I could sit here all night and delay the inevitable. But I have a flight back to Boston tomorrow morning, when I have to learn how to be brave, how to face the mess I’ve made.

I walk along the bank of the Thames and through a beautiful park where joggers rush past me, lost in their own music. I stop and pet a dog wearing a bandanna with the British flag on it. At last I find myself in front of the townhouse of Thane Bernard.

It is red brick, with an intricate black Victorian gate. I crane my neck, trying to see all the way up to the third story. It is narrow, rooms built in layers rather than sprawled. Several of the windows spill soft yellow light, like cat’s eyes.

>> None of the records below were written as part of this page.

Fixpoint format_scan (fmt : str) (field : option str) (st : numbering)
    (args : list value) (kwargs : list (str * value)) : result str :=
  match fmt with
  | [] => match field with None => Ok [] | Some _ => Raise ValueError end
  | c :: rest =>
      match field with
      | Some acc =>
          if (c =? 125)%N then
            let '(name, spec) := split_at 58%N (rev acc) in
            '(v, st') <- lookup_field name st args kwargs ;;
            s <- format_value v (match spec with Some sp => sp | None => [] end) ;;
            r <- format_scan rest None st' args kwargs ;;
            ret (s ++ r)
          else format_scan rest (Some (c :: acc)) st args kwargs
      | None =>
          if (c =? 123)%N then
            match rest with
            | c' :: rest' =>
                if (c' =? 123)%N
                then r <- format_scan rest' None st args kwargs ;; ret (c :: r)
                else format_scan rest (Some []) st args kwargs
            | [] => Raise ValueError
            end
          else if (c =? 125)%N then
            match rest with
            | c' :: rest' =>
                if (c' =? 125)%N
                then r <- format_scan rest' None st args kwargs ;; ret (c :: r)
                else Raise ValueError
            | [] => Raise ValueError
            end
          else r <- format_scan rest None st args kwargs ;; ret (c :: r)
      end
  end.

Definition str_format (fmt : str) (args : list value) (kwargs : list (str * value))
    : result str :=
  format_scan fmt None Undecided args kwargs.

(** ** Types as values *)

(** [type(x)] is printed by its name; [isinstance] follows the one
    subclass relation among the built-in types used here: a [bool] is an
    [int]. *)
Record pyclass := { class_name : string }.

Definition class_repr (c : pyclass) : str := u "<class '" ++ u (class_name c) ++ u "'>".

#[export] Instance PyObject_pyclass : PyObject pyclass := {
  py_repr := class_repr;
  py_str := class_repr;
  py_format := fun c => format_object (class_repr c);
  py_bool := fun _ => true
}.

Class Typed (A : Type) := { type : A -> pyclass }.
Definition int : pyclass := {| class_name := "int" |}.
#[export] Instance Typed_int : Typed Z := { type := fun _ => int }.
#[export] Instance Typed_bool : Typed bool := { type := fun _ => {| class_name := "bool" |} }.
#[export] Instance Typed_float : Typed float := { type := fun _ => {| class_name := "float" |} }.
#[export] Instance Typed_str : Typed str := { type := fun _ => {| class_name := "str" |} }.

Definition isinstance {A : Type} `{Typed A} (a : A) (c : pyclass) : bool :=
  let n := class_name (type a) in
  String.eqb n (class_name c)
  || (String.eqb n "bool" && String.eqb (class_name c) "int").

(* ===================================================================== *)
(** * [01_getting_started/hello.py] *)
(* ===================================================================== *)

Module hello.

(** [return f"Hello, {name}!"] *)
Definition greet (name : str) : result str :=
  fstring [Lit "Hello, "; val name; Lit "!"].

Definition main : Py unit :=
  print (u "Hello, World!") ;;
  print (u "Welcome to Python 3.14!") ;;
  let name := u "Python Learner" in
  message <- lift (greet name) ;;
  print message ;;
  let result := 2 + 2 in
  printf [Lit "2 + 2 = "; val result] ;;
  v <- sys_version_info ;;
  printf [Lit "\nYou are using Python "; val (fst v); Lit "."; val (snd v)].

End hello.

(* ===================================================================== *)
(** * [02_basic_syntax/types_demo.py] *)
(* ===================================================================== *)

Module types_demo.

Definition demo_integers : Py unit :=
  print (str_mul (u "=") 50) ;;
  print (u "INTEGER DEMONSTRATION") ;;
  print (str_mul (u "=") 50) ;;
  let a := 15 in
  let b := 4 in
  printf [Lit "\na = "; val a; Lit ", b = "; val b] ;;
  printf [Lit "Addition: "; val a; Lit " + "; val b; Lit " = "; val (a + b)] ;;
  printf [Lit "Subtraction: "; val a; Lit " - "; val b; Lit " = "; val (a - b)] ;;
  printf [Lit "Multiplication: "; val a; Lit " * "; val b; Lit " = "; val (a * b)] ;;
  printf [Lit "Division: "; val a; Lit " / "; val b; Lit " = "; valr (truediv a b)] ;;
  printf [Lit "Floor division: "; val a; Lit " // "; val b; Lit " = "; valr (floordiv a b)] ;;
  printf [Lit "Modulo: "; val a; Lit " % "; val b; Lit " = "; valr (mod_ a b)] ;;
  printf [Lit "Exponentiation: "; val a; Lit " ** "; val b; Lit " = "; val (a ^ b)] ;;
  let huge := 2 ^ 100 in
  printf [Lit "\n2^100 = "; val huge] ;;
  printf [Lit "Length: "; val (len (py_str huge)); Lit " digits"] ;;
  let binary := 10 (* 0b1010 *) in
  let octal := 10 (* 0o12 *) in
  let hexadec := 0xFF in
  printf [Lit "\nBinary 0b1010 = "; val binary] ;;
  printf [Lit "Octal 0o12 = "; val octal] ;;
  printf [Lit "Hexadecimal 0xFF = "; val hexadec].

Definition demo_floats : Py unit :=
  print (u "\n" ++ str_mul (u "=") 50) ;;
  print (u "FLOAT DEMONSTRATION") ;;
  print (str_mul (u "=") 50) ;;
  let pi := flit "3.14159" in
  let e := flit "2.71828" in
  printf [Lit "\nπ ≈ "; val pi] ;;
  printf [Lit "e ≈ "; val e] ;;
  let result := fadd (flit "0.1") (flit "0.2") in
  printf [Lit "\n0.1 + 0.2 = "; val result] ;;
  printf [Lit "Expected 0.3? "; val (feqb result (flit "0.3"))] ;;
  printf [Lit "Rounded: "; val (round_ result 1)] ;;
  d1 <- lift (decimal_of_str (u "0.1")) ;;
  d2 <- lift (decimal_of_str (u "0.2")) ;;
  printf [Lit "\nUsing Decimal: "; val d1; Lit " + "; val d2; Lit " = ";
          val (decimal_add d1 d2)] ;;
  printf [Lit "Exact? ";
          valr (d3 <- decimal_of_str (u "0.3") ;;
                ret (decimal_eqb (decimal_add d1 d2) d3))].

Definition demo_strings : Py unit :=
  print (u "\n" ++ str_mul (u "=") 50) ;;
  print (u "STRING DEMONSTRATION") ;;
  print (str_mul (u "=") 50) ;;
  let text := u "Python Programming" in
  printf [Lit "\nOriginal: "; val text] ;;
  printf [Lit "Length: "; val (len text)] ;;
  printf [Lit "Uppercase: "; val (upper text)] ;;
  printf [Lit "Lowercase: "; val (lower text)] ;;
  printf [Lit "First 6 chars: "; valr (slice text None (Some 6) None)] ;;
  printf [Lit "Last 11 chars: "; valr (slice text (Some (-11)) None None)] ;;
  printf [Lit "Reversed: "; valr (slice text None None (Some (-1)))] ;;
  let name := u "Alice" in
  let age := 30 in
  printf [Lit "\n--- String Formatting ---"] ;;
  printf [Lit "Hello, "; val name; Lit "! You are "; val age; Lit " years old."] ;;
  printf [Lit "Next year: "; val name; Lit " will be "; val (age + 1)] ;;
  let value := flit "1234.5678" in
  printf [Lit "\n--- Number Formatting ---"] ;;
  printf [Lit "Original: "; val value] ;;
  printf [Lit "2 decimals: "; fld value ".2f"] ;;
  printf [Lit "With commas: "; fld value ",.2f"] ;;
  printf [Lit "Percentage: "; fld (flit "0.755") ".1%"].

Definition falsy_values : list value :=
  [VInt 0; VFloat (flit "0.0"); VStr (u ""); VList []; VDict []; VNone; VBool false].

Definition truthy_values : list value :=
  [VInt 1; VStr (u "text"); VList [VInt 1]; VDict [(VStr (u "a"), VInt 1)]; VBool true].

Definition demo_booleans : Py unit :=
  print (u "\n" ++ str_mul (u "=") 50) ;;
  print (u "BOOLEAN DEMONSTRATION") ;;
  print (str_mul (u "=") 50) ;;
  printf [Lit "\nTrue and False = "; val (true && false)] ;;
  printf [Lit "True or False = "; val (true || false)] ;;
  printf [Lit "not True = "; val (negb true)] ;;
  let x := 5 in
  let y := 10 in
  printf [Lit "\n"; val x; Lit " == "; val y; Lit " = "; val (x =? y)] ;;
  printf [val x; Lit " < "; val y; Lit " = "; val (x <? y)] ;;
  printf [val x; Lit " != "; val y; Lit " = "; val (negb (x =? y))] ;;
  print (u "\n--- Truthiness Tests ---") ;;
  for_ falsy_values (fun v =>
    printf [fld (repr v) "10"; Lit " is falsy"]) ;;
  print [] ;;
  for_ truthy_values (fun v =>
    printf [fld (repr v) "10"; Lit " is truthy"]).

Definition demo_type_conversion : Py unit :=
  print (u "\n" ++ str_mul (u "=") 50) ;;
  print (u "TYPE CONVERSION DEMONSTRATION") ;;
  print (str_mul (u "=") 50) ;;
  let str_int := u "42" in
  let str_float := u "3.14" in
  printf [Lit "\nString '"; val str_int; Lit "' to int: "; valr (int_of_str str_int)] ;;
  printf [Lit "String '"; val str_float; Lit "' to float: "; valr (float_of_str str_float)] ;;
  let num := 100 in
  printf [Lit "\nInt "; val num; Lit " to string: '"; val (py_str num); Lit "'"] ;;
  let f := flit "3.7" in
  printf [Lit "\nFloat "; val f; Lit " to int: "; valr (int_of_float f); Lit " (truncates)"] ;;
  printf [Lit "\nType of "; val num; Lit ": "; val (type num)] ;;
  printf [Lit "Is "; val num; Lit " an int? "; val (isinstance num int)].

(** [def first[T](items: list[T]) -> T: return items[0]] *)
Definition first {T : Type} (items : list T) : result T := getitem items 0.

(** [class Box[T]]: the constructor stores [item]. *)
Record Box (T : Type) := { item : T }.
Arguments item {T} _.

Definition Box_init {T : Type} (item : T) : Box T := {| item := item |}.

Definition get {T : Type} (self : Box T) : T := item self.

(** [__repr__]: [f"Box({self.item!r})"] *)
Definition Box_repr {T : Type} `{PyObject T} (self : Box T) : str :=
  u "Box(" ++ py_repr (item self) ++ u ")".

(** A class without [__str__] and [__format__] takes [str] from
    [__repr__] and the formatting of [object]. *)
#[export] Instance PyObject_Box {T : Type} `{PyObject T} : PyObject (Box T) := {
  py_repr := Box_repr;
  py_str := Box_repr;
  py_format := fun b => format_object (Box_repr b);
  py_bool := fun _ => true
}.

Definition demo_generics : Py unit :=
  print (u "\n" ++ str_mul (u "=") 50) ;;
  print (u "GENERIC TYPES DEMONSTRATION (Python 3.14)") ;;
  print (str_mul (u "=") 50) ;;
  let numbers := [1; 2; 3] in
  let words := [u "hello"; u "world"] in
  printf [Lit "\nFirst number: "; valr (first numbers)] ;;
  printf [Lit "First word: "; valr (first words)] ;;
  let int_box := Box_init 42 in
  let str_box := Box_init (u "Python") in
  printf [Lit "\nInteger box: "; val int_box] ;;
  printf [Lit "String box: "; val str_box] ;;
  printf [Lit "Get value: "; val (get int_box)].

“Win,” I whisper, “this is for you.”

A letter can be a beginning, or so I try to convince myself. In Egypt there are multiple origin myths, and in the Memphite one, Ptah speaks creation, and the hieroglyphs become the world.

I take the scroll from my backpack and open the gate, walking up to the small stoop. There is no mailbox, just a little slit in the door. Before I can slide the scroll through the slot, a movement catches my eye. In the wide double window to the right of the door a woman is carrying a roast chicken on a platter. She sets it on the dining room table.

This, then, would be Win’s other timeline. She might be here, cooking dinner. Calling everyone down for the meal. Healthy. Alive.